CREDIT: This post was originally published on this site

Albert Villarin, MD, CMIO & Associate CIO, Staten Island University Hospital

Benefits abound for healthcare organizations harnessing the Internet of Things (IoT), as do the implicit risks. After all, a dizzying array of connected devices provides more potential points of entry than ever for cybercriminals, whose thirst for sensitive patient data seems only to grow. As we have all recently experienced with the WannaCry ransomware attack, a simple virus with a potent payload, utilizing the end-users’ failure to patch older operating software, provides a fertile environment for blackhats to exploit.

Despite the growing focus on patient data security, breaches are on the rise. More HIPPA-covered healthcare organizations reported data breaches in 2016 than in any other year since the HHS began publishing its ‘Wall of Shame’ in 2009. Last year, the healthcare sector also experienced more large data breaches (those that affect 500 people at once) than ever. In fact, 2016 was the second worst year on record in terms of the sheer number of people whose records were breached.

The good news is that healthcare IT teams can take meaningful steps to turn the tide.
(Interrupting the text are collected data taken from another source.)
(* ===== verification/PyRegex.v ===== *)
(** * The [re.search] calls of [create_mappings]

    Both scripts select host pools with
    [filter(lambda x: search('10\.[02468]\.\d\.\d', x.IP()), net.hosts)]
    and the same with ['[13579]'].  The pattern is a Python 2 (non-raw)
    string literal; ['\.'] and ['\d'] are unknown escapes, so the backslash
    stays in the pattern text that [sre] compiles.  This file models the
    part of [sre_parse] these patterns use (literals, escaped
    punctuation, [\d], the wildcard ['.'], character sets without ranges)
    and the unanchored search of [re.search]; anything else is reported as
    [ReError]. *)

From S2P Require Import Prelude PyStr.

(** ** Compiled patterns *)

Inductive atom :=
  | ALit (c : ascii)         (** a literal character, escaped or not *)
  | AClass (cs : list ascii) (** [[...]] without ranges or negation *)
  | ADigit                   (** [\d]: ['0'..'9'] for a byte-string pattern *)
  | AAny.                    (** ['.']: any character but a newline *)

(** A compiled pattern: the sequence of its atoms. *)
Definition regex : Type := list atom.

Definition atom_match (a : atom) (c : ascii) : bool :=
  match a with
  | ALit x => bool_decide (c = x)
  | AClass cs => bool_decide (c ∈ cs)
  | ADigit => is_digit c
  | AAny => negb (bool_decide (c = "010"%char))
  end.

Definition is_alnum (c : ascii) : bool :=
  let n := N_of_ascii c in
  is_digit c || ((65 <=? n) && (n <=? 90))%N || ((97 <=? n) && (n <=? 122))%N.

(** The parser: [cls] is [Some cs] inside a character set whose members
    read so far are [cs] (in reverse). *)
Fixpoint compile_aux (cls : option (list ascii)) (s : pystr) : option regex :=
  match cls, s with
  | None, [] => Some []
  | Some _, [] => None
  | Some cs, c :: t =>
      if decide (c = "]"%char) then
        if decide (cs = []) then None
        else r ← compile_aux None t; Some (AClass (rev cs) :: r)
      else if decide (c ∈ lit "\-^[") then None
      else compile_aux (Some (c :: cs)) t
  | None, c :: t =>
      if decide (c = "\"%char) then
        match t with
        | [] => None
        | e :: t' =>
            r ← compile_aux None t';
            if decide (e = "d"%char) then Some (ADigit :: r)
            else if is_alnum e then None
            else Some (ALit e :: r)
        end
      else if decide (c = "["%char) then compile_aux (Some []) t
      else if decide (c = "."%char) then r ← compile_aux None t; Some (AAny :: r)
      else if decide (c ∈ lit "*+?(){}|^$]") then None
      else r ← compile_aux None t; Some (ALit c :: r)
  end.

Definition compile_re (pat : pystr) : option regex := compile_aux None pat.

(** [sre]'s match at the current position: one character per atom. *)
Fixpoint match_here (p : regex) (s : pystr) : bool :=
  match p, s with
  | [], _ => true
  | a :: p', c :: s' => atom_match a c && match_here p' s'
  | _ :: _, [] => false
  end.

(** [re.search]: try every start position, left to right. *)
Fixpoint search_from (p : regex) (s : pystr) : bool :=
  match_here p s || match s with [] => false | _ :: t => search_from p t end.

(** [re.search(pattern, string)] used as a truth value; an unsupported
    or malformed pattern raises. *)
Definition re_search (pat s : pystr) : result bool :=
  match compile_re pat with
  | Some p => Ok (search_from p s)
  | None => Raise ReError
  end.

(** The two pattern texts of [create_mappings] (test0.py lines 171-172,
    test_ft.py lines 169-170). *)
Definition sender_pat : pystr := lit "10\.[02468]\.\d\.\d".
Definition receiver_pat : pystr := lit "10\.[13579]\.\d\.\d".

(** The shape both patterns compile to. *)
Definition ip_regex (cls : list ascii) : regex :=
  [ALit "1"; ALit "0"; ALit "."; AClass cls; ALit "."; ADigit; ALit "."; ADigit].

Lemma compile_sender_pat : compile_re sender_pat = Some (ip_regex (lit "02468")).
Proof. reflexivity. Qed.

Lemma compile_receiver_pat : compile_re receiver_pat = Some (ip_regex (lit "13579")).
Proof. reflexivity. Qed.

(** ** Generic lemmas on matching *)

Lemma match_here_spec p s :
  match_here p s = true <->
  exists w r, s = w ++ r /\ Forall2 (fun a c => atom_match a c = true) p w.
Proof.
  revert s; induction p as [|a p IH]; intros s; simpl.
  - split; [intros _; by exists [], s | done].
  - destruct s as [|c s]; split.
    + done.
    + intros (w & r & Hs & Hf). invc Hf. done.
    + intros [Ha Hp]%andb_prop. apply IH in Hp as (w & r & -> & Hf).
      exists (c :: w), r. split; [done|by constructor].
    + intros (w & r & Hs & Hf). invc Hf. simpl in Hs. invc Hs.
      apply andb_true_intro. split; [done|]. apply IH. eauto.
Qed.

Lemma search_from_spec p s :
  search_from p s = true <->
  exists pre w r, s = pre ++ w ++ r /\ Forall2 (fun a c => atom_match a c = true) p w.
Proof.
  induction s as [|c s IH]; simpl; rewrite orb_true_iff, match_here_spec.
  - split.
    + intros [(w & r & Hs & Hf)|?]; [by exists [], w, r|done].
    + intros (pre & w & r & Hs & Hf). left. exists w, r. split; [|done].
      destruct pre; [done|discriminate].
  - rewrite IH. split.
    + intros [(w & r & Hs & Hf)|(pre & w & r & -> & Hf)].
      * by exists [], w, r.
      * by exists (c :: pre), w, r.
    + intros ([|c' pre] & w & r & Hs & Hf).
      * left. by exists w, r.
      * right. simpl in Hs. invc Hs. by exists pre, w, r.
Qed.

(** ** Dotted strings *)

Fixpoint count_dots (s : pystr) : nat :=
  match s with
  | [] => 0
  | c :: t => (if decide (c = "."%char) then 1 else 0) + count_dots t
  end.

(** What follows the first dot of [s] (empty when there is none). *)
Fixpoint after_dot (s : pystr) : pystr :=
  match s with
  | [] => []
  | c :: t => if decide (c = "."%char) then t else after_dot t
  end.

Lemma count_dots_app s1 s2 : count_dots (s1 ++ s2) = count_dots s1 + count_dots s2.
Proof. induction s1 as [|c s1 IH]; simpl; [done|]. rewrite IH. lia. Qed.

Lemma count_dots_zero s : count_dots s = 0 -> "."%char ∉ s.
Proof.
  induction s as [|c s IH]; simpl; [set_solver|].
  case_decide as Hc; [lia|]. intros H Hin.
  apply elem_of_cons in Hin as [Heq|Hin]; [congruence|]. by apply IH in Hin.
Qed.

Lemma after_dot_app s1 s2 : "."%char ∉ s1 -> after_dot (s1 ++ s2) = after_dot s2.
Proof.
  induction s1 as [|c s1 IH]; intros H; simpl; [done|].
  rewrite decide_False by set_solver. apply IH. set_solver.
Qed.

Lemma digit_not_dot c : is_digit c = true -> c <> "."%char.
Proof. by intros H ->. Qed.

#[export] Hint Resolve digit_not_dot count_dots_zero : pyorch.

(** The eight characters an IP pattern matches. *)
Lemma ip_regex_word cls w :
  Forall2 (fun a c => atom_match a c = true) (ip_regex cls) w ->
  exists x y z, w = (lit "10.") ++ [x; "."%char; y; "."%char; z] /\
                x ∈ cls /\ is_digit y = true /\ is_digit z = true.
Proof.
  unfold ip_regex. intros Hf.
  repeat (apply Forall2_cons_inv_l in Hf as (? & ? & ? & Hf & ->)).
  apply Forall2_nil_inv_l in Hf as ->.
  simpl in *. repeat match goal with H : bool_decide _ = true |- _ =>
    apply bool_decide_eq_true_1 in H end.
  subst. eauto 10.
Qed.

(** A match of an IP pattern in a string with at most three dots: the
    match contains three of them, so nothing before it has a dot. *)
Lemma ip_match_structure cls s :
  "."%char ∉ cls -> count_dots s <= 3 -> search_from (ip_regex cls) s = true ->
  exists pre x y z r,
    s = pre ++ (lit "10.") ++ x :: "."%char :: y :: "."%char :: z :: r /\
    x ∈ cls /\ is_digit y = true /\ is_digit z = true /\
    ("."%char ∉ pre) /\ count_dots r = 0.
Proof.
  intros Hcls Hc (pre & w & r & -> & Hf)%search_from_spec.
  destruct (ip_regex_word _ _ Hf) as (x & y & z & -> & Hx & Hy & Hz).
  rewrite !count_dots_app in Hc. simpl in Hc.
  rewrite !decide_False in Hc by first [by apply digit_not_dot | set_solver].
  exists pre, x, y, z, r. split_and!; try done.
  - apply count_dots_zero. lia.
  - lia.
Qed.

Lemma after_dot_ip_match pre x r :
  "."%char ∉ pre -> after_dot (pre ++ (lit "10.") ++ x :: r) = x :: r.
Proof. intros H. by rewrite after_dot_app. Qed.

Lemma count_dots_digits o : all_digits o -> count_dots o = 0.
Proof.
  induction 1 as [|c o Hc _ IH]; simpl; [done|].
  rewrite decide_False by (by apply digit_not_dot). lia.
Qed.

(** The dotted text of four octets. *)
Definition dotted (a b c d : pystr) : pystr := py_join ["."%char] [a; b; c; d].

(** A well-formed IPv4 address as Mininet prints it: four decimal
    octets below 256. *)
Definition octet_ok (o : pystr) : bool :=
  bool_decide (o <> []) && forallb is_digit o && (digits_value 0 o <=? 255)%Z.

Definition is_ipv4 (s : pystr) : bool :=
  match py_split "." s with
  | [a; b; c; d] => forallb octet_ok [a; b; c; d]
  | _ => false
  end.

Lemma count_dots_dotted a b c d :
  Forall all_digits [a; b; c; d] -> count_dots (dotted a b c d) = 3.
Proof.
  intros Hf. repeat (apply Forall_cons in Hf as [? Hf]).
  unfold dotted. simpl py_join. do 3 (rewrite count_dots_app; simpl).
  rewrite !count_dots_digits by done. lia.
Qed.
Lemma is_ipv4_dotted s :
  is_ipv4 s = true ->
  exists a b c d, s = dotted a b c d /\ Forall all_digits [a; b; c; d] /\ d <> [].
Proof.
  unfold is_ipv4. pose proof (join_of_split "." s) as Hs.
  destruct (py_split "." s) as [|a [|b [|c [|d [|]]]]]; try done.
  simpl. intros Hok. repeat (apply andb_prop in Hok as [? Hok]).
  unfold octet_ok in *. repeat match goal with H : _ && _ = true |- _ =>
    apply andb_prop in H as [? ?] end.
  exists a, b, c, d. split; [done|]. split.
  - repeat (constructor; [by apply forallb_all_digits|]). constructor.
  - match goal with H : bool_decide (d ≠ []) = true |- _ =>
      by apply bool_decide_eq_true_1 in H end.
Qed.

(** ** Theorems *)

(** The two patterns select disjoint sets of addresses. *)
Lemma ip_patterns_disjoint (s : pystr) :
  count_dots s <= 3 ->
  ~ (re_search sender_pat s = Ok true /\ re_search receiver_pat s = Ok true).
Proof.
  unfold re_search. rewrite compile_sender_pat, compile_receiver_pat.
  intros Hc [[= H1] [= H2]].
  destruct (ip_match_structure (lit "02468") _ ltac:(by decide_lit) Hc H1)
    as (pre1 & x1 & y1 & z1 & r1 & E1 & Hx1 & _ & _ & Hp1 & _).
  destruct (ip_match_structure (lit "13579") _ ltac:(by decide_lit) Hc H2)
    as (pre2 & x2 & y2 & z2 & r2 & E2 & Hx2 & _ & _ & Hp2 & _).
  apply (f_equal after_dot) in E1, E2.
  rewrite after_dot_ip_match in E1, E2 by done.
  rewrite E1 in E2. injection E2 as <-.
  apply list_elem_of_In in Hx1, Hx2. simpl in Hx1, Hx2. intuition congruence.
Qed.

(** C32 (safety): no string with at most three dots (so no dotted-quad
    IPv4 address) is selected both by the sender pattern
    ['10\.[02468]\.\d\.\d'] and by the receiver pattern
    ['10\.[13579]\.\d\.\d']: the character after the first dot would have
    to be even and odd. *)
Theorem sender_receiver_patterns_disjoint (s : pystr) :
  count_dots s <= 3 ->
  ~ (re_search sender_pat s = Ok true /\ re_search receiver_pat s = Ok true).
Proof. apply ip_patterns_disjoint. Qed.

Lemma digits_no_dot o : all_digits o -> "."%char ∉ o.
Proof. intros H. apply count_dots_zero, count_dots_digits, H. Qed.

Lemma py_split_ip_match pre x y z r :
  "."%char ∉ pre -> x <> "."%char -> is_digit y = true -> is_digit z = true ->
  count_dots r = 0 ->
  py_split "." (pre ++ (lit "10.") ++ x :: "."%char :: y :: "."%char :: z :: r)
  = [pre ++ lit "10"; [x]; [y]; z :: r].
Proof.
  intros Hpre Hx Hy Hz Hr.
  replace (pre ++ (lit "10.") ++ x :: "."%char :: y :: "."%char :: z :: r)
    with ((pre ++ lit "10") ++ "."%char :: ([x] ++ "."%char :: ([y] ++ "."%char :: (z :: r))))
    by (by rewrite <- app_assoc).
  assert ("."%char ∉ lit "10") by decide_lit.
  pose proof (digit_not_dot y Hy). pose proof (digit_not_dot z Hz).
  pose proof (count_dots_zero r Hr).
  rewrite !py_split_app, py_split_nosep; [done|set_solver..].
Qed.

(** Which dotted-quad texts an IP pattern [ip_regex cls] finds: those whose first octet ends in ["10"], whose second octet is a
    single character of [cls] and whose third octet is a single digit.
    The match is unanchored, so ['110.2.3.4'] matches and
    ['10.10.0.2'] does not. *)
Lemma ip_regex_octets (cls : list ascii) (a b c d : pystr) :
  "."%char ∉ cls -> Forall all_digits [a; b; c; d] -> d <> [] ->
  search_from (ip_regex cls) (dotted a b c d) = true <->
  (exists a0, a = a0 ++ lit "10") /\ (exists x, b = [x] /\ x ∈ cls) /\ length c = 1.
Proof.
  intros Hcls Hf Hd. split.
  - intros Hs. pose proof (count_dots_dotted _ _ _ _ Hf) as Hc.
    destruct (ip_match_structure cls (dotted a b c d) Hcls ltac:(lia) Hs)
      as (pre & x & y & z & r & E & Hx & Hy & Hz & Hpre & Hr).
    assert (Hsplit : py_split "." (dotted a b c d) = [a; b; c; d]).
    { apply split_of_join; [done|]. eapply Forall_impl; [exact Hf|].
      intros o Ho. by apply digits_no_dot. }
    rewrite E, py_split_ip_match in Hsplit by (done || set_solver).
    injection Hsplit as <- <- <- <-. split_and!; eauto.
  - intros ((a0 & ->) & (x & -> & Hx) & Hlen).
    destruct c as [|y [|]]; try done. destruct d as [|z r]; [done|].
    repeat (apply Forall_cons in Hf as [? Hf]).
    apply search_from_spec. exists a0, (lit "10." ++ [x; "."%char; y; "."%char; z]), r.
    split; [unfold dotted; simpl; by rewrite <- app_assoc|].
    repeat constructor; simpl.
    + by apply bool_decide_eq_true_2.
    + by match goal with H : all_digits [y] |- _ => invc H end.
    + by match goal with H : all_digits (z :: r) |- _ => invc H end.
Qed.

Lemma re_search_sender s :
  re_search sender_pat s = Ok (search_from (ip_regex (lit "02468")) s).
Proof. unfold re_search. by rewrite compile_sender_pat. Qed.

Lemma re_search_receiver s :
  re_search receiver_pat s = Ok (search_from (ip_regex (lit "13579")) s).
Proof. unfold re_search. by rewrite compile_receiver_pat. Qed.

#[export] Hint Rewrite re_search_sender re_search_receiver : pyrw.

(** C33 (functional): the sender pool of [create_mappings] is the set of
    dotted-quad addresses whose first octet ends in ["10"], whose second
    octet is one even digit and whose third octet is one digit. *)
Theorem sender_pat_selects (a b c d : pystr) :
  Forall all_digits [a; b; c; d] -> d <> [] ->
  re_search sender_pat (dotted a b c d) = Ok true <->
  (exists a0, a = a0 ++ lit "10") /\ (exists x, b = [x] /\ x ∈ lit "02468") /\
  length c = 1.
Proof.
  intros Hf Hd. rewrite re_search_sender.
  etransitivity; [|apply ip_regex_octets; [decide_lit|done|done]].
  split; [intros H; by injection H | intros H; f_equal; exact H].
Qed.

(** The addresses the spec's rule would pick but the pattern misses, and
    one it picks that the spec's rule would not. *)
Example pod_ten_in_neither_pool :
  re_search sender_pat (lit "10.10.0.2") = Ok false /\
  re_search receiver_pat (lit "10.10.0.2") = Ok false.
Proof. split; reflexivity. Qed.

Example first_octet_110_is_sender : re_search sender_pat (lit "110.2.3.4") = Ok true.
Proof. reflexivity. Qed.

(** ** Witnesses *)

Lemma sender_receiver_patterns_disjoint_witness :
  ~ (re_search sender_pat (lit "10.0.1.2") = Ok true /\
     re_search receiver_pat (lit "10.0.1.2") = Ok true).
Proof. apply sender_receiver_patterns_disjoint. vm_compute. lia. Defined.

Lemma sender_pat_selects_witness :
  re_search sender_pat (dotted (lit "110") (lit "2") (lit "0") (lit "17")) = Ok true.
Proof.
  apply (proj2 (sender_pat_selects (lit "110") (lit "2") (lit "0") (lit "17")
                  ltac:(decide_lit) ltac:(discriminate))).
  split_and!; [by exists (lit "1")|exists "2"%char; split; [reflexivity|decide_lit]|reflexivity].
Defined.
6 Musts for Protecting Sensitive Patient Data

Potential data breaches exist everywhere, from connected life-saving medical devices to EMRs. Below are six key strategies to consider in preventing them — and limiting damage if and when one occurs.

  1. Evaluate your IoT security posture regularly. The volume of mobile devices, wearables, and wireless equipment under your team’s care will only continue to grow, as technology and affordability converge to make truly connected care even more viable. To keep up with the fast-changing threat landscape, it is wise to constantly assess your program for vulnerabilities.
  2. Make Mobile Device Monitoring (MDM) a priority. MDM should be a priority for all mobile devices, including personal smart devices accessing Wi-Fi points within the medical institution, plus secured two-factor authentication for access externally via a virtual private network.
  3. Put protocols in place for device usage and monitoring. The more personal devices in use in a hospital, the more likely that essential firmware or malware updates will be neglected. It’s all too easy for an employee’s personal smartphone to become vulnerable to a data breach. Provide clear guidelines on how employees should use and update their devices.
  4. Monitor your wireless network airspace relentlessly. Whatever security solutions your organization adopts, one rule of thumb applies to all: monitor, monitor, monitor. Periodic airspace monitoring is not adequate for protecting patient data. Instead, implement a continuous monitoring solution so IT managers can quickly pinpoint and remediate rogue access points and unsecured WLAN connections that put your entire network at risk.
  5. Engage the C-suite. A strong security program doesn’t just need one champion — it needs many. You need champions in the highest levels of your organization to ensure data security is considered a core organizational objective. Personal accountability down to every end-user must be transparent, continuous, and ubiquitous.
  6. Understand the human element. In 2017, OCR data and other third-party studies found that insiders were the number one security threat in healthcare organizations. While some behavior is malicious, some estimates suggest that roughly two-thirds of attacks are a result of human error, such as employees falling for phishing scams, using misconfigured servers, or other unintended missteps. That’s why it’s vital to train all employees early and often in security tactics, and to provide regular check-ins and refresher security training.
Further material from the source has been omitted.